### Required action:
The stretch from the line with "Raised (e : exn)." through the line with "Live => None" in the records below: write it out exactly, and nothing else.
======== Data for the task
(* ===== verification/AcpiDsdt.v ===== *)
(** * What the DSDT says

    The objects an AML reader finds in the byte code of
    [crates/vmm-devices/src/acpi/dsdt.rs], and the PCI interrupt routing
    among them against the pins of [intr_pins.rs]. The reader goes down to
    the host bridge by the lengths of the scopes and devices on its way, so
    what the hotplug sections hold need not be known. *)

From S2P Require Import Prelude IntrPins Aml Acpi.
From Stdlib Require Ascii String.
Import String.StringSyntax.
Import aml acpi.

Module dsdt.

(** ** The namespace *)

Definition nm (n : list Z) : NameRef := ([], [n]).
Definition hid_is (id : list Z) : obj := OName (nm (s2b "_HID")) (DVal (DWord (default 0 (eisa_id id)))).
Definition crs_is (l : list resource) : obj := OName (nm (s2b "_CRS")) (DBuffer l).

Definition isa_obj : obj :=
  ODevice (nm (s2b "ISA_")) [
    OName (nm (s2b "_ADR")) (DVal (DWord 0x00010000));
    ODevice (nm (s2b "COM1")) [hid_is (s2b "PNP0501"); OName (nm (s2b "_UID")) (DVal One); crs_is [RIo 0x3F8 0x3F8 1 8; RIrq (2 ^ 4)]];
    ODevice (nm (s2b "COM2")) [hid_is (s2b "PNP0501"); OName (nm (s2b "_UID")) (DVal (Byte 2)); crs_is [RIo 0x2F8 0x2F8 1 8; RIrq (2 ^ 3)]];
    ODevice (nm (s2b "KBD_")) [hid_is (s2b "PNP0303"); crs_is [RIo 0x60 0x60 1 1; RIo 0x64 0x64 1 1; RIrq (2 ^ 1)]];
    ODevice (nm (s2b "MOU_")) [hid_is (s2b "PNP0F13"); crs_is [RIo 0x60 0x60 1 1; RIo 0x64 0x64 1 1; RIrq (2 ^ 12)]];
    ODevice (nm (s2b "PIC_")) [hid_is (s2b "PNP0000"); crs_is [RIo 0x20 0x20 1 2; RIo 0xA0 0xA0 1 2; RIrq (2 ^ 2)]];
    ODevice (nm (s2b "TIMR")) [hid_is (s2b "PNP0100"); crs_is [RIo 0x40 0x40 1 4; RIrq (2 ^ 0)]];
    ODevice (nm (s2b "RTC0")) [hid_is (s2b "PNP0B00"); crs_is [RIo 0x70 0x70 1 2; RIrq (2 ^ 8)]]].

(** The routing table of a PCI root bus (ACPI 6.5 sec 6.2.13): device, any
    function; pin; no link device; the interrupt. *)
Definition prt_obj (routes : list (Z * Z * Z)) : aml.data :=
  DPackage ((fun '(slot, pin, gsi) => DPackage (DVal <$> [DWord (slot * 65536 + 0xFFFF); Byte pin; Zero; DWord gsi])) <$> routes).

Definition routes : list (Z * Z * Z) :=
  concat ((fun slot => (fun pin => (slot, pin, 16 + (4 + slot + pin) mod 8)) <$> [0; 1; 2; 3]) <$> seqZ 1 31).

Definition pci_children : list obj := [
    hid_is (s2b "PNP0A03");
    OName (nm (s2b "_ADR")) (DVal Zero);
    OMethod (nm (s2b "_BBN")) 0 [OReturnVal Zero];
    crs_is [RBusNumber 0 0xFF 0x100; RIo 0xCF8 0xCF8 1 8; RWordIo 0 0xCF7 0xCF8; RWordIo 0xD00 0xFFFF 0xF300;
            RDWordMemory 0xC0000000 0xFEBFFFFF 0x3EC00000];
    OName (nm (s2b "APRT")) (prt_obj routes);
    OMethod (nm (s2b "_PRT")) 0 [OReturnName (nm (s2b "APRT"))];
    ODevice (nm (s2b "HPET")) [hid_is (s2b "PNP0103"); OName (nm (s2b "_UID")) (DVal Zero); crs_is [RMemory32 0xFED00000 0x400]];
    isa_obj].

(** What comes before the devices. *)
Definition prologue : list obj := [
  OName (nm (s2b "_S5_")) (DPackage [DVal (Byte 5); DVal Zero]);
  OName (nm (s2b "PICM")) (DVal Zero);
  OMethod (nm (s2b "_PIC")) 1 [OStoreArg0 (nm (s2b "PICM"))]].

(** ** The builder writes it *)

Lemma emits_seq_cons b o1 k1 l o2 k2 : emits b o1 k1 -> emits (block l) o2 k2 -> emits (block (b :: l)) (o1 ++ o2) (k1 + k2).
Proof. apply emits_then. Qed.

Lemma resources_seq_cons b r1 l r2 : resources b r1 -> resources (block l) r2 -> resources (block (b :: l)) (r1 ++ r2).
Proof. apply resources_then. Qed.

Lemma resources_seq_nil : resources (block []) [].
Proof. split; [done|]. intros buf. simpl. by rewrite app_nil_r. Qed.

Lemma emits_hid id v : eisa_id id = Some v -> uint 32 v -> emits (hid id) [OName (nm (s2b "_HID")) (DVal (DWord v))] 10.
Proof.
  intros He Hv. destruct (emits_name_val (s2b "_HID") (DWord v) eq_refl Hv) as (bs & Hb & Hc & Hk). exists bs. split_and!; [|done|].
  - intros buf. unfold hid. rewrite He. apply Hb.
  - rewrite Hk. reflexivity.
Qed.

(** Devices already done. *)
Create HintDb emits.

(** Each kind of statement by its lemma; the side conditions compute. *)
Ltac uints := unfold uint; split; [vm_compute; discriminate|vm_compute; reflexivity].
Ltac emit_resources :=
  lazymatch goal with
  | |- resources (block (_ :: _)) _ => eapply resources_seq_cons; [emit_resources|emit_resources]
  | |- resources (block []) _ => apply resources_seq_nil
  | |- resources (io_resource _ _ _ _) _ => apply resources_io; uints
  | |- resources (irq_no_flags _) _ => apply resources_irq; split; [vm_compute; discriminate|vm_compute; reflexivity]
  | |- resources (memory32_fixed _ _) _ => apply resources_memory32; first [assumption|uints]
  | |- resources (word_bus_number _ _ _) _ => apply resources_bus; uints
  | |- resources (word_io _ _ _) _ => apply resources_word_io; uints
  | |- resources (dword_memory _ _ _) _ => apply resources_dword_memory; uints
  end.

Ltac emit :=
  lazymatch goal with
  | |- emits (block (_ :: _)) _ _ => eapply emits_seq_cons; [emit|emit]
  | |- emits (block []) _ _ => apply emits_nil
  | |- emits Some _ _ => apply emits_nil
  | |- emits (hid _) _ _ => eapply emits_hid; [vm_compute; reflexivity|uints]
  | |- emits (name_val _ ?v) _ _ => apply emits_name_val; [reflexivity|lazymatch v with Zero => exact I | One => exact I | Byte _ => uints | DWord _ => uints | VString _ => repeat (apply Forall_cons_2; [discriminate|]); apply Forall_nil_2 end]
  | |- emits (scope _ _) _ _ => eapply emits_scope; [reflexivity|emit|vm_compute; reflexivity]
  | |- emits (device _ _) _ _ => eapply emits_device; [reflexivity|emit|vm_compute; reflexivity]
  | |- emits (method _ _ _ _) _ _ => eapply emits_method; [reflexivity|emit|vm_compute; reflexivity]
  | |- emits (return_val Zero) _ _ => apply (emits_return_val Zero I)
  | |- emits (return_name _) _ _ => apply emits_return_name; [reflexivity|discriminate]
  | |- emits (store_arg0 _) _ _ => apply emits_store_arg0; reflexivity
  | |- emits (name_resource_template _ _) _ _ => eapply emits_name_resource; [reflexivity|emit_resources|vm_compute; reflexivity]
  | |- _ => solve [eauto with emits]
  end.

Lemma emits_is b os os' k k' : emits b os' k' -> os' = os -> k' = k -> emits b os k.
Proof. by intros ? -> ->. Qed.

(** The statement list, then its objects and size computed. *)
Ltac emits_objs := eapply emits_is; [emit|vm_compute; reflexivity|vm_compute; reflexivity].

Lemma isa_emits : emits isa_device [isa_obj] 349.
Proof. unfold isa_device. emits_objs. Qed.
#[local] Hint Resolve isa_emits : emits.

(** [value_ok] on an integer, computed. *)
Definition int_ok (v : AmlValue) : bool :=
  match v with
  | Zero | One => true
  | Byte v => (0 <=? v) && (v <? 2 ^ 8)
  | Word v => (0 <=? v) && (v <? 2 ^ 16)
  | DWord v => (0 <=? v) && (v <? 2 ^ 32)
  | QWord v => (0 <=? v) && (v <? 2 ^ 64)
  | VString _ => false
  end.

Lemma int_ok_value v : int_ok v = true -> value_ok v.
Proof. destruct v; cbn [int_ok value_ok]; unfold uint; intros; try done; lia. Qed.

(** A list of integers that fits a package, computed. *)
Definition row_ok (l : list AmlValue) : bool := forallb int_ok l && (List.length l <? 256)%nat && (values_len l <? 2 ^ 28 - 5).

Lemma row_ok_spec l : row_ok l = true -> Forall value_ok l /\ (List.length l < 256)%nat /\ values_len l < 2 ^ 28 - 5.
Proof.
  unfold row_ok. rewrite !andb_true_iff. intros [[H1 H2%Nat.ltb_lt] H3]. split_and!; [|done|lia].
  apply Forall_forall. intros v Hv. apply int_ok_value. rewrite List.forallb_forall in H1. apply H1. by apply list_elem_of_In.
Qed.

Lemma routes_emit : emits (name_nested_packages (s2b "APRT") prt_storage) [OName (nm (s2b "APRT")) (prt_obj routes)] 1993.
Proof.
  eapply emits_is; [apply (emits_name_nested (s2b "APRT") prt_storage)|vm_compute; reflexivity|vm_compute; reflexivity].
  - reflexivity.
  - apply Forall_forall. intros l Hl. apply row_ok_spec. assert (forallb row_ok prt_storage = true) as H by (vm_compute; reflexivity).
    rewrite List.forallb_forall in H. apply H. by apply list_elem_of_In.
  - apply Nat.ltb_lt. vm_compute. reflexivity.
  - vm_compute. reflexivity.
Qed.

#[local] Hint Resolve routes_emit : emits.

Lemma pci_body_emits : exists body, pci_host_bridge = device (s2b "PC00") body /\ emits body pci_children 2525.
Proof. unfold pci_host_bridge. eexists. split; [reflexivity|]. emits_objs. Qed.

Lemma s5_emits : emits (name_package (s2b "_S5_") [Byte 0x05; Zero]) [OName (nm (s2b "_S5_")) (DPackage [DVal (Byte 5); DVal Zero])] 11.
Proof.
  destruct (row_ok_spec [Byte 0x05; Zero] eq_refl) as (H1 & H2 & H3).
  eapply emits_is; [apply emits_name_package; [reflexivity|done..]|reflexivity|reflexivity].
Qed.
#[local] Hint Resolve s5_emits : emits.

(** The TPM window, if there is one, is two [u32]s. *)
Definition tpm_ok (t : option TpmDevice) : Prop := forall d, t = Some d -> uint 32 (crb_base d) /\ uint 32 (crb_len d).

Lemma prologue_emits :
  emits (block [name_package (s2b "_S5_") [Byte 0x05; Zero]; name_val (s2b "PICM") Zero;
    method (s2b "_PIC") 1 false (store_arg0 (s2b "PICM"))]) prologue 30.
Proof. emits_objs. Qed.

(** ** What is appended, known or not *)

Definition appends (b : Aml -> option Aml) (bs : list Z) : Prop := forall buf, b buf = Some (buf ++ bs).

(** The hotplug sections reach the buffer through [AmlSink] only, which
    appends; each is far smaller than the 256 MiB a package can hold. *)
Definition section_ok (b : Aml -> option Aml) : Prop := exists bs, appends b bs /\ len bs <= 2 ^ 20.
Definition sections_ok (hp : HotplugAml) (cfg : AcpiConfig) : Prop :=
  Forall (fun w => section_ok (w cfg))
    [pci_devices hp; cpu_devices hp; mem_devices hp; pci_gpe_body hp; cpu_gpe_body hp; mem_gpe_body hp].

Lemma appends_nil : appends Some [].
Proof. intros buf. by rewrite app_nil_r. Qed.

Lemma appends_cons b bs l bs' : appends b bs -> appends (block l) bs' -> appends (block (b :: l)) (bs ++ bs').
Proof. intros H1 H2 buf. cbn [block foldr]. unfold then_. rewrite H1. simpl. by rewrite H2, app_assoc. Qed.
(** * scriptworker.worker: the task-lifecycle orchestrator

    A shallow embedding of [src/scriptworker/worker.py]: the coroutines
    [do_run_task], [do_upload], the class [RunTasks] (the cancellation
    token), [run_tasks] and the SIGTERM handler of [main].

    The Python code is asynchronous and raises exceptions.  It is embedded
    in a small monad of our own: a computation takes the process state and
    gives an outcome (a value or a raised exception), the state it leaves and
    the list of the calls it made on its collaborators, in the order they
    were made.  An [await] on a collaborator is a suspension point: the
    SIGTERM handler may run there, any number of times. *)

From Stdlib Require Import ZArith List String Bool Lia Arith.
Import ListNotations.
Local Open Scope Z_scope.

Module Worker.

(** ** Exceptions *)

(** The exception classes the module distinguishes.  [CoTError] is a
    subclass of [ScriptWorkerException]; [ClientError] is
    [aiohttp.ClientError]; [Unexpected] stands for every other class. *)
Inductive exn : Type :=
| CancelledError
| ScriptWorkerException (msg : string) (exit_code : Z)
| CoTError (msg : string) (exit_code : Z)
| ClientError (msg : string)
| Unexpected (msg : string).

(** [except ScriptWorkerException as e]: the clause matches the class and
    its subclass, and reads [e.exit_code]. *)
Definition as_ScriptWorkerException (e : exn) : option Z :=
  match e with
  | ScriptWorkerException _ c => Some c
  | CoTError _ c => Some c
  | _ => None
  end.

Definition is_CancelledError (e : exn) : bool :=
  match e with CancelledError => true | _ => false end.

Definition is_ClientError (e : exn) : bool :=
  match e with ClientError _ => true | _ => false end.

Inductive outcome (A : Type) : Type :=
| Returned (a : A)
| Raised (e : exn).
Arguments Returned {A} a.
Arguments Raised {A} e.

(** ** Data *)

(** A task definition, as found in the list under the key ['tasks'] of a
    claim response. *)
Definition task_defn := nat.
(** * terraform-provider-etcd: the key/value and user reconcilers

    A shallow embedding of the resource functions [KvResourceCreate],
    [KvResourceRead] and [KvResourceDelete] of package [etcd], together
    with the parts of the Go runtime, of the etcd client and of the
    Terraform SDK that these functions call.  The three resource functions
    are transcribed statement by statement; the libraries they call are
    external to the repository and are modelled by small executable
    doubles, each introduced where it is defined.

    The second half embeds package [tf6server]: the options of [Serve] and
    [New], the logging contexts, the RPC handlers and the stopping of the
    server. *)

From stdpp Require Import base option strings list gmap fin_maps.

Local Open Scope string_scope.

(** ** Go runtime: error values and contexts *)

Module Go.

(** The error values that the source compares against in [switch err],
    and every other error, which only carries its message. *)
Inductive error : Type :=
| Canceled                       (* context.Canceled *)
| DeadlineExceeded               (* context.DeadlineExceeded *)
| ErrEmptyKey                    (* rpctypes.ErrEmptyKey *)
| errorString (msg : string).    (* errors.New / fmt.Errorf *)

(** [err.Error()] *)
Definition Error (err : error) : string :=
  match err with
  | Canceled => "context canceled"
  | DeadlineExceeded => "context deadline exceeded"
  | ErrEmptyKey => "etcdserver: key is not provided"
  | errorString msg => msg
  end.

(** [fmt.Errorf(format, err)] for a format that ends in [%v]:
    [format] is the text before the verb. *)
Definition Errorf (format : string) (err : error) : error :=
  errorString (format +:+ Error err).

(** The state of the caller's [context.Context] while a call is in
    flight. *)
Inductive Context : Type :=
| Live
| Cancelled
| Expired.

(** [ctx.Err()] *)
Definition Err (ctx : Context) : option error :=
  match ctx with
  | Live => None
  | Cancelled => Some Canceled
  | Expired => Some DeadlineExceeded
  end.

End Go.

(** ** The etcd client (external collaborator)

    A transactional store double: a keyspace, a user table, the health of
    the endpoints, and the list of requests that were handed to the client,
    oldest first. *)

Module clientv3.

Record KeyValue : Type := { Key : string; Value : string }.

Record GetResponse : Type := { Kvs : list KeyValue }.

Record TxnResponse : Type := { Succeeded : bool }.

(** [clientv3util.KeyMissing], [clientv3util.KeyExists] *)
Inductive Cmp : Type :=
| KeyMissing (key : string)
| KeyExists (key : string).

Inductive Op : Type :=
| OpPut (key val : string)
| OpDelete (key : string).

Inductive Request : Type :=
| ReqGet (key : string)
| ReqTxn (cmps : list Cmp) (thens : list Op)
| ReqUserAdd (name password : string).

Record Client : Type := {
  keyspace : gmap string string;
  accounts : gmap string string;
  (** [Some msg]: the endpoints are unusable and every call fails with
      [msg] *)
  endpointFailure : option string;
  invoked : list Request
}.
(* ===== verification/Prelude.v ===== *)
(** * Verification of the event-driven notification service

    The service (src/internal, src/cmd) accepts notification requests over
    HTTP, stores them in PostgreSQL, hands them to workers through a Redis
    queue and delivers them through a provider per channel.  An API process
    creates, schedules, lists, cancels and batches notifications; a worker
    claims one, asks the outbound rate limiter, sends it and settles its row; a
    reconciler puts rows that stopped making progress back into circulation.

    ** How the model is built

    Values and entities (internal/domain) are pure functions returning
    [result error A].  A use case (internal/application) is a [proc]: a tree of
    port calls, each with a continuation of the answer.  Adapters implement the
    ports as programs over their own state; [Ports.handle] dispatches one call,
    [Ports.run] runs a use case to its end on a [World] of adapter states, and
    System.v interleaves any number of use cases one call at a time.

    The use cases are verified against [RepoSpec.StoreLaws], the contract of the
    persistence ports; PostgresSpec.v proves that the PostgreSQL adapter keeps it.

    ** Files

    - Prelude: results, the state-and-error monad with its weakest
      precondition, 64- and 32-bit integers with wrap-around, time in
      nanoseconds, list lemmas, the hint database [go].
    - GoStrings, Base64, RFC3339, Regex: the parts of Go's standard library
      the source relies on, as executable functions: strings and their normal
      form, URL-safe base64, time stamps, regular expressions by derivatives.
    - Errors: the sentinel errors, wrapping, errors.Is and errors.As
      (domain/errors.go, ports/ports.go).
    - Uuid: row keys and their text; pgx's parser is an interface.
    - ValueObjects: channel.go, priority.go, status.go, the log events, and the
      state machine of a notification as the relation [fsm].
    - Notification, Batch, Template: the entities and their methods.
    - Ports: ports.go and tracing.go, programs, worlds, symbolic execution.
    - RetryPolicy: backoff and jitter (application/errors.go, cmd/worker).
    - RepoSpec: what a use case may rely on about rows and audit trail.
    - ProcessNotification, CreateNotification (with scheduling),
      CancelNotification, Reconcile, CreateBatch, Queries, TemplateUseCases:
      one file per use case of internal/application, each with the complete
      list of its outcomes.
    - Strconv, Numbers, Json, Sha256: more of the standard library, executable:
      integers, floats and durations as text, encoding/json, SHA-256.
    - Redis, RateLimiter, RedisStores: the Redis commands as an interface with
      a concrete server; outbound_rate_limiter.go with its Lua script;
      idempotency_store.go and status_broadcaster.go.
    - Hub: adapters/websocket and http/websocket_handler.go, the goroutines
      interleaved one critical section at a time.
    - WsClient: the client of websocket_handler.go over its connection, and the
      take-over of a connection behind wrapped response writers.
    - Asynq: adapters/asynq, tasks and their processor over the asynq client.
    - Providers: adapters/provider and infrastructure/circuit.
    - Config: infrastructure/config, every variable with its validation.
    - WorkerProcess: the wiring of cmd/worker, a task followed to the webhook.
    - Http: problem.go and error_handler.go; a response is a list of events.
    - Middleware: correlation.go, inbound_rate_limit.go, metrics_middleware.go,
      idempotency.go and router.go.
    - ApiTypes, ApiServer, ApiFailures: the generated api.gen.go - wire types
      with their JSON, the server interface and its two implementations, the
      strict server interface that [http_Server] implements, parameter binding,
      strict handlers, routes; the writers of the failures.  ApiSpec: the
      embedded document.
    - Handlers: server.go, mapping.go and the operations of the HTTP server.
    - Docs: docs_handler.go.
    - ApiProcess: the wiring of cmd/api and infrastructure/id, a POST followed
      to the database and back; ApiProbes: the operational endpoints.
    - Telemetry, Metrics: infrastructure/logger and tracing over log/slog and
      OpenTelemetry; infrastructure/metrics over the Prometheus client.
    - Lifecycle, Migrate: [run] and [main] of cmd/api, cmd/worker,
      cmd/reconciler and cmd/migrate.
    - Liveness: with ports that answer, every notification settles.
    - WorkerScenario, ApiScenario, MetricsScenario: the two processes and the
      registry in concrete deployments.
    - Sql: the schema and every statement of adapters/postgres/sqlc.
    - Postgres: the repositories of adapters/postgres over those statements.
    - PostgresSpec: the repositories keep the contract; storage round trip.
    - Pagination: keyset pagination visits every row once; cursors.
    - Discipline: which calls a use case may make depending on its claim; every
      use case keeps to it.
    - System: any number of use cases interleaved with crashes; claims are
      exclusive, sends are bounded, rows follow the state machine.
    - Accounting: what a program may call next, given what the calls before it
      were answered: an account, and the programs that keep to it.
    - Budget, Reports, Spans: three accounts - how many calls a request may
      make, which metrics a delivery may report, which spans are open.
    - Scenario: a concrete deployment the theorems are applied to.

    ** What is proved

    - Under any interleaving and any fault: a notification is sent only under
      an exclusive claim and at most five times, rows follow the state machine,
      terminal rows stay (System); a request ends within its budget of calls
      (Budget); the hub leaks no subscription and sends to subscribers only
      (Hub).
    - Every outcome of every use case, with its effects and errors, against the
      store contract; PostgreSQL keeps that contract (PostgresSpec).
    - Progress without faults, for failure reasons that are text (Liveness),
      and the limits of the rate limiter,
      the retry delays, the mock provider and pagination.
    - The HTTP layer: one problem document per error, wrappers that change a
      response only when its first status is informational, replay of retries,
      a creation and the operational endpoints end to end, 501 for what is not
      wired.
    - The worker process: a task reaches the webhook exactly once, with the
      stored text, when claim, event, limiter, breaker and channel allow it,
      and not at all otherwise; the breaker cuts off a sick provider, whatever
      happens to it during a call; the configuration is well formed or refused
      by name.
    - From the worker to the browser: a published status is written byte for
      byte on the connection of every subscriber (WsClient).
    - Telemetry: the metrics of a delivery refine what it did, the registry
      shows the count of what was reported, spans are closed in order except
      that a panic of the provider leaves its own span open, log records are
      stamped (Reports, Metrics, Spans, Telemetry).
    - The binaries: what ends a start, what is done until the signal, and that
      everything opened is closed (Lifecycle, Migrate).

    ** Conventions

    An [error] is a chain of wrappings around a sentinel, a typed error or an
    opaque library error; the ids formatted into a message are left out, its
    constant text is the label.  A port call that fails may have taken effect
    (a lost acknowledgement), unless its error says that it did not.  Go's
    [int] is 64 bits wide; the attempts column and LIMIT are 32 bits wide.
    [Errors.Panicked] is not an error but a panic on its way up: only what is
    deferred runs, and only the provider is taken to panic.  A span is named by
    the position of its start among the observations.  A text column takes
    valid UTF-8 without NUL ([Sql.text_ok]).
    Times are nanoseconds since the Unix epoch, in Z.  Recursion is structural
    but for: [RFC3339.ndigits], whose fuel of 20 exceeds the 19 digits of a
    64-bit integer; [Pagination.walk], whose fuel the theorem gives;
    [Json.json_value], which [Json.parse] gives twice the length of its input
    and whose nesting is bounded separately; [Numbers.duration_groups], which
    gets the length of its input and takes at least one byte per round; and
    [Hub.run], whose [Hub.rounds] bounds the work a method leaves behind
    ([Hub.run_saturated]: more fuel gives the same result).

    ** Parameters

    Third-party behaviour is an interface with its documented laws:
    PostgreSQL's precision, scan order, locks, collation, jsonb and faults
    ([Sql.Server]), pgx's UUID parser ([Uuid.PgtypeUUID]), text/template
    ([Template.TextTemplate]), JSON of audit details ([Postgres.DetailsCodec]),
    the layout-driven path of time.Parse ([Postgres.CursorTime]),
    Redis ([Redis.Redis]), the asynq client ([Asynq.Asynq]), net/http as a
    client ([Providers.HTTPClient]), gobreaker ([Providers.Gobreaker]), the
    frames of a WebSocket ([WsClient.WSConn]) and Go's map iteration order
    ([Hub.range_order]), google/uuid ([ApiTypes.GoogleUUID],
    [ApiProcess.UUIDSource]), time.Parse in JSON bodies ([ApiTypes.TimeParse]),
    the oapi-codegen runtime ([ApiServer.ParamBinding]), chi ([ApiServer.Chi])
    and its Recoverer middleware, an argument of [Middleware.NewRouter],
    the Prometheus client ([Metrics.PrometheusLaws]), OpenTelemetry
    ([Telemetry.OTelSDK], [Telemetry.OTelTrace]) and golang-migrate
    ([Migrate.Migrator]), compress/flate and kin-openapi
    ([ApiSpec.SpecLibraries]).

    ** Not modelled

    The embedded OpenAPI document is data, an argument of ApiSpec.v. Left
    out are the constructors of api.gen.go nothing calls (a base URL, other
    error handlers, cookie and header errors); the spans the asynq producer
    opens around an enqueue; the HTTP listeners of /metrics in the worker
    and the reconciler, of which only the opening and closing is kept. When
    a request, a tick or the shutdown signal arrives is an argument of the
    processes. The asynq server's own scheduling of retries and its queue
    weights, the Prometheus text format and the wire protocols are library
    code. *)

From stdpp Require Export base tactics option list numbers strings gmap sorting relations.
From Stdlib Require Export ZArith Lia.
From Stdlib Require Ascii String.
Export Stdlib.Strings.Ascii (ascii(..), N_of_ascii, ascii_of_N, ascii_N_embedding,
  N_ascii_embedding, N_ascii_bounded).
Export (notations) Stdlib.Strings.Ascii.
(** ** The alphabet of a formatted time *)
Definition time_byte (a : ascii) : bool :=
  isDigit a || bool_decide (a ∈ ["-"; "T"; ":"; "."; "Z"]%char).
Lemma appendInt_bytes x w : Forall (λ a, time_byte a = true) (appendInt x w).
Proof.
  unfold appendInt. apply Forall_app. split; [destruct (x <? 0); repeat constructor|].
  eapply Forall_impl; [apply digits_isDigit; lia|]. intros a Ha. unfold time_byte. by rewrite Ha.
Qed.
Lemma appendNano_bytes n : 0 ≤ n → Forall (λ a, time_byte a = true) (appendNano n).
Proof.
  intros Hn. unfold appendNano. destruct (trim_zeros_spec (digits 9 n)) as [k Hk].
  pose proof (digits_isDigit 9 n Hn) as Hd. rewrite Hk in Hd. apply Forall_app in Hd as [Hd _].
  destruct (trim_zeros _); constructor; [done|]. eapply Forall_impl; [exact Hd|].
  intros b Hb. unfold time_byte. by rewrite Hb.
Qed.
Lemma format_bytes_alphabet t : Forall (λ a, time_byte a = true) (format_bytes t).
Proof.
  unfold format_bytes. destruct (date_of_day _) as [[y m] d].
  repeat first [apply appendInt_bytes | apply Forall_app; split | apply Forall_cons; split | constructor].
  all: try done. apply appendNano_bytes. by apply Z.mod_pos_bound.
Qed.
================
### Written solution:
| Raised (e : exn).
Arguments Returned {A} a.
Arguments Raised {A} e.

(** ** Data *)

(** A task definition, as found in the list under the key ['tasks'] of a
    claim response. *)
Definition task_defn := nat.
(** * terraform-provider-etcd: the key/value and user reconcilers

    A shallow embedding of the resource functions [KvResourceCreate],
    [KvResourceRead] and [KvResourceDelete] of package [etcd], together
    with the parts of the Go runtime, of the etcd client and of the
    Terraform SDK that these functions call.  The three resource functions
    are transcribed statement by statement; the libraries they call are
    external to the repository and are modelled by small executable
    doubles, each introduced where it is defined.

    The second half embeds package [tf6server]: the options of [Serve] and
    [New], the logging contexts, the RPC handlers and the stopping of the
    server. *)

From stdpp Require Import base option strings list gmap fin_maps.

Local Open Scope string_scope.

(** ** Go runtime: error values and contexts *)

Module Go.

(** The error values that the source compares against in [switch err],
    and every other error, which only carries its message. *)
Inductive error : Type :=
| Canceled                       (* context.Canceled *)
| DeadlineExceeded               (* context.DeadlineExceeded *)
| ErrEmptyKey                    (* rpctypes.ErrEmptyKey *)
| errorString (msg : string).    (* errors.New / fmt.Errorf *)

(** [err.Error()] *)
Definition Error (err : error) : string :=
  match err with
  | Canceled => "context canceled"
  | DeadlineExceeded => "context deadline exceeded"
  | ErrEmptyKey => "etcdserver: key is not provided"
  | errorString msg => msg
  end.

(** [fmt.Errorf(format, err)] for a format that ends in [%v]:
    [format] is the text before the verb. *)
Definition Errorf (format : string) (err : error) : error :=
  errorString (format +:+ Error err).

(** The state of the caller's [context.Context] while a call is in
    flight. *)
Inductive Context : Type :=
| Live
| Cancelled
| Expired.

(** [ctx.Err()] *)
Definition Err (ctx : Context) : option error :=
  match ctx with
  | Live => None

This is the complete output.